Лев Николаевич провел время у Чертковых очень оживленно, принимая много посетителей и сам навещая соседей, в этом случае две психиатрические клиники, одну в Мещерском, другую в Покровском; присутствовал там на представлении кинематографа и с интересом беседовал с больными.

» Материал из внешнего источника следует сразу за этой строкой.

(** The first run for the application of the sample creates its deployment
    of five pods and asks for an immediate requeue. *)
Lemma reconcile_creates_missing_workload_witness :
  (Sample.run (Sample.bound Sample.payload Sample.noFaults)).1
    = Returned {| Result.Requeue := true; Result.RequeueAfter := 0 |} None
  ∧ lookupAs (store (Sample.run (Sample.bound Sample.payload Sample.noFaults)).2)
      {| NamespacedName.Namespace := "tenant-a"; NamespacedName.Name := "shop" |}
    = Some (deploymentForMemcached Sample.app)
  ∧ DeploymentSpec.Replicas (Deployment.Spec (deploymentForMemcached Sample.app))
    = Some 5.
Proof.
  destruct (reconcile_creates_missing_workload (libs:=Sample.libraries) Sample.req
              (Sample.bound Sample.payload Sample.noFaults)
              (Sample.run (Sample.bound Sample.payload Sample.noFaults)).2
              (Sample.run (Sample.bound Sample.payload Sample.noFaults)).1
              Sample.app (Sample.binding Sample.payload) Sample.data
              {| Hosts.Hostname := "db.local"; Hosts.Port := 5432 |}
              [ {| Hosts.Hostname := "b"; Hosts.Port := 2 |} ])
    as (Ho & _ & _ & Hst & Hrep).
  - apply fault_free_worldOf.
  - apply wf_store_worldOf.
  - reflexivity.
  - reflexivity.
  - reflexivity.
  - reflexivity.
  - reflexivity.
  - apply run_eq.
  - by repeat split.
Defined.

(** A deployment without replica count: the run panics after its five
    upserts. *)
Lemma reconcile_panics_on_nil_replicas_witness :
  (Sample.run Sample.unsized).1
    = Panicked "runtime error: invalid memory address or nil pointer dereference"
  ∧ length (written (calls_of Sample.unsized (Sample.run Sample.unsized).2)) = 5%nat.
Proof.
  destruct (reconcile_panics_on_nil_replicas (libs:=Sample.libraries) Sample.req
              Sample.unsized (Sample.run Sample.unsized).2 (Sample.run Sample.unsized).1
              Sample.app (Sample.binding Sample.payload) Sample.data
              {| Hosts.Hostname := "db.local"; Hosts.Port := 5432 |}
              [ {| Hosts.Hostname := "b"; Hosts.Port := 2 |} ]
              (Deployment.set_Spec
                 (DeploymentSpec.set_Replicas None
                    (Deployment.Spec (deploymentForMemcached Sample.app)))
                 (deploymentForMemcached Sample.app)))
    as (Ho & Hlen & _).
  - apply fault_free_worldOf.
  - apply wf_store_worldOf.
  - reflexivity.
  - reflexivity.
  - reflexivity.
  - reflexivity.
  - reflexivity.
  - reflexivity.
  - apply run_eq.
  - by split.
Defined.

(** The error returned on the binding that is not JSON is the error of the
    decoder on its payload. *)
Lemma reconcile_only_returns_unmarshal_errors_witness :
  ∃ m secret,
    lookupAs (store (Sample.bound "not json" Sample.noFaults))
             (Request.NamespacedName Sample.req) = Some m
    ∧ lookupAs (store (Sample.bound "not json" Sample.noFaults))
        {| NamespacedName.Namespace := ECommerceApplication.Namespace m;
           NamespacedName.Name :=
             ECommerceApplicationSpec.PostgresSecretName (ECommerceApplication.Spec m) |}
      = Some secret
    ∧ json_Unmarshal (Libraries:=Sample.libraries)
        (default "" (Secret.Data secret !! "connection"))
      = inr (SyntaxError "invalid character looking for beginning of value").
Proof.
  destruct (reconcile_only_returns_unmarshal_errors (libs:=Sample.libraries) Sample.req
              (Sample.bound "not json" Sample.noFaults)
              (Sample.run (Sample.bound "not json" Sample.noFaults)).2
              Result.zero
              (SyntaxError "invalid character looking for beginning of value"))
    as (_ & _ & _ & Hwhy).
  - apply fault_free_worldOf.
  - apply wf_store_worldOf.
  - reflexivity.
  - exact Hwhy.
Defined.

(** The update of a secret that is not there is refused, and the run ends
    with that refusal. *)
Lemma refused_write_ends_the_run_witness :
  (Sample.run (Sample.bound Sample.payload (Sample.timeoutAt 2))).1
    = Returned Result.zero
        (Some (NewNotFound KindSecret
                 {| NamespacedName.Namespace := "tenant-a";
                    NamespacedName.Name := "postgres.username" |}))
  ∧ length (calls_of (Sample.bound Sample.payload (Sample.timeoutAt 2))
              (Sample.run (Sample.bound Sample.payload (Sample.timeoutAt 2))).2)
    = 4%nat.
Proof.
  destruct (refused_write_ends_the_run (libs:=Sample.libraries) Sample.req
              (Sample.bound Sample.payload (Sample.timeoutAt 2))
              (Sample.run (Sample.bound Sample.payload (Sample.timeoutAt 2))).2
              (Sample.run (Sample.bound Sample.payload (Sample.timeoutAt 2))).1
              (CallUpdate (AnySecret (usernameSecret "tenant-a"
                                        (PostgresBindingJSON.Postgres Sample.data))))
              (NewNotFound KindSecret
                 {| NamespacedName.Namespace := "tenant-a";
                    NamespacedName.Name := "postgres.username" |})
              (AnySecret (usernameSecret "tenant-a"
                            (PostgresBindingJSON.Postgres Sample.data))))
    as [Ho _].
  - apply run_eq.
  - apply (list_elem_of_lookup_2 _ 3%nat). reflexivity.
  - reflexivity.
  - split; [exact Ho|reflexivity].
Defined.

(** The deployment created on the sample asks for the five pods of the
    application. *)
Lemma reconcile_writes_only_derived_resources_witness :
  ∃ m,
    store (Sample.bound Sample.payload Sample.noFaults)
      !! keyOfName KindECommerceApplication (Request.NamespacedName Sample.req)
      = Some (AnyECommerceApplication m)
    ∧ DeploymentSpec.Replicas (Deployment.Spec (deploymentForMemcached Sample.app))
      = Some (ECommerceApplicationSpec.Size (ECommerceApplication.Spec m)).
Proof.
  apply (reconcile_writes_only_derived_resources (libs:=Sample.libraries) Sample.req
           (Sample.bound Sample.payload Sample.noFaults)
           (Sample.run (Sample.bound Sample.payload Sample.noFaults)).2
           (Sample.run (Sample.bound Sample.payload Sample.noFaults)).1
           (AnyDeployment (deploymentForMemcached Sample.app))).
  - apply run_eq.
  - apply (list_elem_of_lookup_2 _ 5%nat). reflexivity.
Defined.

Писал в это время Л. Н-ч письмо "Славянам" и рассказ "Нечаянно", окончательно обработал комедию "От нее все качества", продолжая также работать над книжками "Путь жизни". 22 июня Лев Николаевич писал Софье Андреевне:
"Через три дня буду с тобой, милая Соня, а все-таки хочу написать словечко. Написанное мною тебе письмо залежалось по ошибке, и ты, верно, только что получила его. С тех пор у нас продолжает быть все хорошо. Вчера был Беркенгейм. Слушал Сашу и сказал, что она может смотреть на себя, как на здоровую. Советует купаться. Хотя я не верю докторам, мне это было приятно. Я тоже здоров. Вчера даже был необыкновенно здоров – много работал и книжки Ив. Ив., и еще пустой рассказец той встречи и беседы с молодым крестьянином. Вчера же съехалась бездна народа: Страхов, Бутурлин, скопец из Кочетов, Беркенгейм, Орленев (одетый по-человечески), два рабочих, они были в Ясной из Москвы, и еще кто-то. И мне было легко, потому что был совершенно здоров.
Вечером ездил в Троицкое, в окружную больницу душевнобольных, на великолепное представление кинематографа. Доктора все очень милы. Но кинематограф вообще мне не нравится, и я жалею и Сашу, у который была мигрень, и себя, просидевшего там менее часа и уехавшего. Это было в 10-м часу вечера. Нынче, только что вышел в 8 часов гулять – первая встреча, Александр Петрович с узлом. Я был рад ему особенно потому, что он рассказал мне про тебя, что мог знать. И то хорошо. Нынче ничего не предвидится, и я сижу у себя, работаю и отдыхаю. Может быть, поеду верхом с провожающим меня Чертковым.
Как ты? Надеюсь, что не было новых неприятностей. А если были, то ты перенесла их спокойно, насколько могла. У тебя есть два дела, которые занимают тебя и в которых ты хозяйка. Это твое издание и твои записки. Целую тебя, милый друг. Привет Варе и Колечке.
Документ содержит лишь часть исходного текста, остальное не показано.